→ Activity:
If a line of the data below holds the word "command", list it.

→ Input data:
___

(** Lines 109-112 and 120-122 of the last stage. *)
Lemma stage_child_rewire_last s input w cur pf (v0 : world) :
  loop_inv c t0 s input w → fds v0 = src_table t0 s → w_cfg v0 = c →
  stage_child cur false (src_fd s) pf v0
  = (spawn_proc cur;; st_exit EXIT_FAILURE)
      (with_fds (λ _, src_rewire s (src_table t0 s)) v0).
Proof.
  intros Hinv Hf Hc. pose proof t0_fd_range. unfold stage_child.
  assert (H1 : fds v0 !! src_fd s = Some (src_obj s)) by (rewrite Hf; apply src_table_obj).
  rewrite (bind_Ok _ _ _ _ _ (rewire_in s v0 (inv_src_fd _ _ _ Hinv) H1
            ltac:(rewrite Hc; lia))).
  rewrite st_bind_ret_l. f_equal. apply with_fds_ext. by rewrite Hf.
Qed.

(** The grandchild: [spawn_proc] on a stage whose stdin is ready. *)
Lemma grandchild_spawn s input cur a0 rest pr (v gw3 : world) n :
  in_file cur = None → out_file cur = None → args cur = a0 :: rest →
  path_lookup (w_cfg v) a0 = Some pr →
  S (length (w_blocked v)) < proc_max (w_cfg v) →
  fds v !! STDIN_FILENO = Some (src_obj s) → src_ready s input v →
  sys_write_all 1 (prog_output pr (args cur) input) (read_world s (prog_reads pr) v)
    = Ok n gw3 →
  spawn_proc cur v = Ok 1%Z (with_blocked (w_blocked v) (with_cur (λ _, w_cur v) gw3)).
Proof.
  intros Hi Ho Ha Hp Hroom H0 Hready Hw.
  apply (spawn_proc_runs cur v (read_world s (prog_reads pr) v) gw3 a0 rest pr
           (if prog_reads pr then input else EmptyString) n Hi Ho Ha Hp Hroom);
    [|exact Hw].
  unfold read_world. destruct (prog_reads pr); [|done].
  apply stage_read; [exact H0|].
  destruct s as [|fd q]; [exact Hready|]. destruct Hready as [Hq Hf].
  split; [exact Hq|]. apply live_holds_false. unfold child_world. world_simpl.
  constructor; [|exact Hf]. by inversion Hf.
Qed.
Lemma stage_output_plain cur a0 rest pr input :
  args cur = a0 :: rest → path_lookup c a0 = Some pr →
  stage_output c cur input = prog_output pr (args cur) input ∧
  stage_reads c cur = prog_reads pr.
Proof. intros Ha Hp. unfold stage_output, stage_reads. by rewrite Ha, Hp. Qed.

(** The world of the grandchild of a stage with a successor: its stdin is
    ready, its stdout is the new pipe, which is empty and whose read end
    the shell holds. *)
Lemma mid_env s input w r wr cur pr (W1 : world) :
  loop_inv c t0 s input w → fresh_pair s r wr → stage_reads c cur = prog_reads pr →
  fds W1 = pipe_table t0 s r wr (w_next_pipe w) → w_cfg W1 = c → w_blocked W1 = [] →
  w_pipes W1 = <[w_next_pipe w := EmptyString]> (w_pipes w) → w_in W1 = w_in w →
  let v2 := with_fds (λ _, child_table t0 s r wr (w_next_pipe w)) (with_blocked [w_cur W1] W1) in
  let gw2 := read_world s (prog_reads pr) v2 in
  w_pipes gw2 !! w_next_pipe w = Some EmptyString ∧
  fds gw2 = child_table t0 s r wr (w_next_pipe w) ∧ w_in gw2 = in_after c s cur w ∧
  live_holds (PipeRd (w_next_pipe w)) gw2 = true ∧
  src_ready s input v2 ∧ fds v2 !! STDIN_FILENO = Some (src_obj s) ∧
  S (length (w_blocked v2)) < proc_max (w_cfg v2) ∧ w_cfg v2 = c ∧ w_cfg gw2 = c.
Proof.
  intros Hinv Hfr Hreads Hf Hc Hb Hpipes Hin v2 gw2.
  pose proof Hinv as (_ & _ & _ & Hsrc).
  pose proof (inv_src_fd _ _ _ Hinv) as Hs.
  set (id := w_next_pipe w) in *.
  split; [|split; [|split; [|split; [|split; [|split; [|split; [|split]]]]]]].
  - unfold gw2, read_world, v2, child_world, after_read.
    destruct (prog_reads pr), s; world_simpl; rewrite ?Hpipes; simplify_map_eq; try done;
      rewrite lookup_insert; case_decide; by simplify_map_eq.
  - unfold gw2, read_world, v2, child_world, after_read.
    destruct (prog_reads pr), s; world_simpl; done.
  - unfold gw2, read_world, v2, child_world, after_read, in_after. rewrite Hreads.
    destruct (prog_reads pr), s; world_simpl; rewrite ?Hin; done.
  - apply (live_holds_true _ _ (w_cur W1)).
    + unfold gw2, read_world, v2, child_world, after_read.
      destruct (prog_reads pr), s; world_simpl; set_solver.
    + apply (holds_lookup _ _ r). change (fds W1 !! r = Some (PipeRd id)).
      rewrite Hf. by apply pipe_table_r.
  - unfold src_ready, v2. destruct s as [|fd q]; world_simpl; [by rewrite Hin|].
    destruct Hsrc as (_ & Hq & Hlt). rewrite Hpipes, lookup_insert_ne by lia.
    split; [exact Hq|].
    constructor; [apply no_writer_child_table; lia|].
    constructor; [|constructor].
    change (holds (PipeWr q) (fds W1) = false). rewrite Hf.
    apply no_writer_pipe_table. lia.
  - unfold v2. world_simpl. by apply child_table_0.
  - unfold v2. world_simpl. rewrite Hc. simpl. pose proof t0_proc. lia.
  - unfold v2. world_simpl. done.
  - unfold gw2, read_world, v2, child_world, after_read.
    destruct (prog_reads pr), s; world_simpl; done.
Qed.

(** The child of a stage with a successor, run on a copy of the shell
    after [pipe]: it exits with EXIT_FAILURE once the command has written
    its whole output into the new pipe. *)
Lemma stage_child_mid_runs s input w r wr cur a0 rest pr (W1 : world) :
  loop_inv c t0 s input w → fresh_pair s r wr →
  in_file cur = None → out_file cur = None → args cur = a0 :: rest →
  path_lookup c a0 = Some pr →
  String.length (stage_output c cur input) ≤ pipe_cap c →
  fds W1 = pipe_table t0 s r wr (w_next_pipe w) → w_cfg W1 = c → w_blocked W1 = [] →
  w_pipes W1 = <[w_next_pipe w := EmptyString]> (w_pipes w) → w_in W1 = w_in w →
  ∃ V3, stage_child cur true (src_fd s) (r, wr) (with_blocked [w_cur W1] W1)
        = Died EXIT_FAILURE V3 ∧
    w_pipes V3 !! w_next_pipe w = Some (stage_output c cur input) ∧
    w_out V3 = w_out W1 ∧ w_files V3 = w_files W1 ∧ w_in V3 = in_after c s cur w ∧
    w_next_pipe V3 = w_next_pipe W1 ∧ w_cfg V3 = c.
Proof.
  intros Hinv Hfr Hi Ho Ha Hp Hcap Hf Hc Hb Hpipes Hin.
  destruct (stage_output_plain cur a0 rest pr input Ha Hp) as [Hout Hreads].
  destruct (mid_env s input w r wr cur pr W1 Hinv Hfr Hreads Hf Hc Hb Hpipes Hin)
    as (Hgp & Hgf & Hgi & Hlive & Hready & H0 & Hroom & Hc2 & Hcg).
  set (id := w_next_pipe w) in *.
  set (v2 := with_fds (λ _, child_table t0 s r wr id) (with_blocked [w_cur W1] W1)) in *.
  set (gw2 := read_world s (prog_reads pr) v2) in *.
  destruct (sys_write_pipe gw2 1 id EmptyString (prog_output pr (args cur) input))
    as [n Hw]; [rewrite Hgf; by apply child_table_1 | exact Hlive | exact Hgp |
                rewrite Hcg, <- Hout; simpl; lia |].
  pose proof (grandchild_spawn s input cur a0 rest pr v2 _ n Hi Ho Ha
                ltac:(by rewrite Hc2) Hroom H0 Hready Hw) as Hsp.
  eexists. split.
  { rewrite (stage_child_rewire_mid s input w r wr cur _ id Hinv Hfr); [|world_simpl; done | done].
    by rewrite (bind_Ok _ _ _ _ _ Hsp). }
  rewrite <- Hgi, <- Hout. unfold gw2, read_world, v2, child_world, after_read.
  world_simpl. split; [by rewrite lookup_insert_eq|].
  destruct (prog_reads pr), s; world_simpl; repeat split; done.
Qed.

(** ... and blocks for ever when that output does not fit in the pipe:
    the shell, which holds the read end, is waiting for the child. *)
Lemma stage_child_mid_hangs s input w r wr cur a0 rest pr (W1 : world) :
  loop_inv c t0 s input w → fresh_pair s r wr →
  in_file cur = None → out_file cur = None → args cur = a0 :: rest →
  path_lookup c a0 = Some pr →
  pipe_cap c < String.length (stage_output c cur input) →
  fds W1 = pipe_table t0 s r wr (w_next_pipe w) → w_cfg W1 = c → w_blocked W1 = [] →
  w_pipes W1 = <[w_next_pipe w := EmptyString]> (w_pipes w) → w_in W1 = w_in w →
  stage_child cur true (src_fd s) (r, wr) (with_blocked [w_cur W1] W1) = Hang.
Proof.
  intros Hinv Hfr Hi Ho Ha Hp Hcap Hf Hc Hb Hpipes Hin.
  destruct (stage_output_plain cur a0 rest pr input Ha Hp) as [Hout Hreads].
  destruct (mid_env s input w r wr cur pr W1 Hinv Hfr Hreads Hf Hc Hb Hpipes Hin)
    as (Hgp & Hgf & Hgi & Hlive & Hready & H0 & Hroom & Hc2 & Hcg).
  set (id := w_next_pipe w) in *.
  set (v2 := with_fds (λ _, child_table t0 s r wr id) (with_blocked [w_cur W1] W1)) in *.
  set (gw2 := read_world s (prog_reads pr) v2) in *.
  assert (Hw : sys_write_all 1 (prog_output pr (args cur) input) gw2 = Hang).
  { apply (sys_write_pipe_full gw2 1 id EmptyString); [rewrite Hgf; by apply child_table_1 |
      exact Hlive | exact Hgp | | rewrite Hcg, <- Hout; simpl; lia].
    intros He. rewrite Hout, He in Hcap. simpl in Hcap. lia. }
  rewrite (stage_child_rewire_mid s input w r wr cur _ id Hinv Hfr); [|world_simpl; done | done].
  apply bind_Hang. unfold prog_output in Hw.
  apply (spawn_proc_hangs cur v2 gw2 a0 rest pr (if prog_reads pr then input else EmptyString)
           Hi Ho Ha ltac:(by rewrite Hc2) Hroom); [|exact Hw].
  unfold gw2, read_world. destruct (prog_reads pr); [|done].
  apply stage_read; [exact H0|].
  destruct s as [|fd q]; [exact Hready|]. destruct Hready as [Hq Hfw].
  split; [exact Hq|]. apply live_holds_false. unfold child_world. world_simpl.
  constructor; [|exact Hfw]. by inversion Hfw.
Qed.

(** The child of the last stage: the command's output goes to the
    shell's stdout. *)
Lemma stage_child_last_runs s input w cur a0 rest pr pf :
  loop_inv c t0 s input w →
  in_file cur = None → out_file cur = None → args cur = a0 :: rest →
  path_lookup c a0 = Some pr →
  ∃ V3, stage_child cur false (src_fd s) pf (with_blocked [w_cur w] w)
        = Died EXIT_FAILURE V3 ∧
    w_out V3 = w_out w +:+ stage_output c cur input ∧ w_files V3 = w_files w ∧
    w_in V3 = in_after c s cur w ∧ w_next_pipe V3 = w_next_pipe w ∧ w_cfg V3 = c.
Proof.
  intros Hinv Hi Ho Ha Hp.
  destruct (stage_output_plain cur a0 rest pr input Ha Hp) as [Hout Hreads].
  pose proof Hinv as (Hc & Hb & Hf & Hsrc).
  pose proof (inv_src_fd _ _ _ Hinv) as Hs.
  set (v2 := with_fds (λ _, src_rewire s (src_table t0 s)) (with_blocked [w_cur w] w)).
  set (gw2 := read_world s (prog_reads pr) v2).
  assert (Hg1 : fds gw2 !! STDOUT_FILENO = Some TermOut).
  { unfold gw2, read_world, v2, child_world, after_read.
    destruct (prog_reads pr), s as [|fd q]; world_simpl; try apply t0_out;
      destruct Hsrc as (Hfd & _);
      assert (fd ≠ STDOUT_FILENO) by (intros ->; by rewrite t0_out in Hfd);
      cbn [src_rewire src_table];
      rewrite lookup_delete_ne by done;
      rewrite lookup_insert_ne by (unfold STDIN_FILENO, STDOUT_FILENO; lia);
      rewrite lookup_insert_ne by done; apply t0_out. }
  destruct (sys_write_term_out gw2 1 (prog_output pr (args cur) input) Hg1) as [n Hw].
  assert (Hsp : spawn_proc cur v2 = Ok 1%Z (with_blocked (w_blocked v2) (with_cur (λ _, w_cur v2)
             (with_out (w_out gw2 +:+ prog_output pr (args cur) input) gw2)))).
  { apply (grandchild_spawn s input cur a0 rest pr v2 _ n Hi Ho Ha).
    - unfold v2. world_simpl. by rewrite Hc.
    - unfold v2. world_simpl. rewrite Hc. simpl. pose proof t0_proc. lia.
    - unfold v2. world_simpl. destruct s as [|fd q]; simpl; [apply t0_in|].
      destruct Hs as [|Hs]; [done|].
      rewrite lookup_delete_ne by done. apply lookup_insert_eq.
    - unfold src_ready, v2. destruct s as [|fd q]; world_simpl; [done|].
      destruct Hsrc as (_ & Hq & _). split; [exact Hq|].
      constructor; [|constructor; [|constructor]].
      + simpl. holds_false_tac. apply t0_holds_pipe_false. eauto.
      + change (holds (PipeWr q) (fds w) = false). rewrite Hf. simpl.
        holds_false_tac. apply t0_holds_pipe_false. eauto.
    - exact Hw. }
  eexists. split.
  { rewrite (stage_child_rewire_last s input w cur pf _ Hinv); [|world_simpl; done | done].
    by rewrite (bind_Ok _ _ _ _ _ Hsp). }
  rewrite Hout. unfold gw2, read_world, v2, child_world, after_read, in_after.
  rewrite Hreads.
  destruct (prog_reads pr), s; world_simpl; repeat split; done.
Qed.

___

→ Result:
    after [pipe]: it exits with EXIT_FAILURE once the command has written
(** The child of the last stage: the command's output goes to the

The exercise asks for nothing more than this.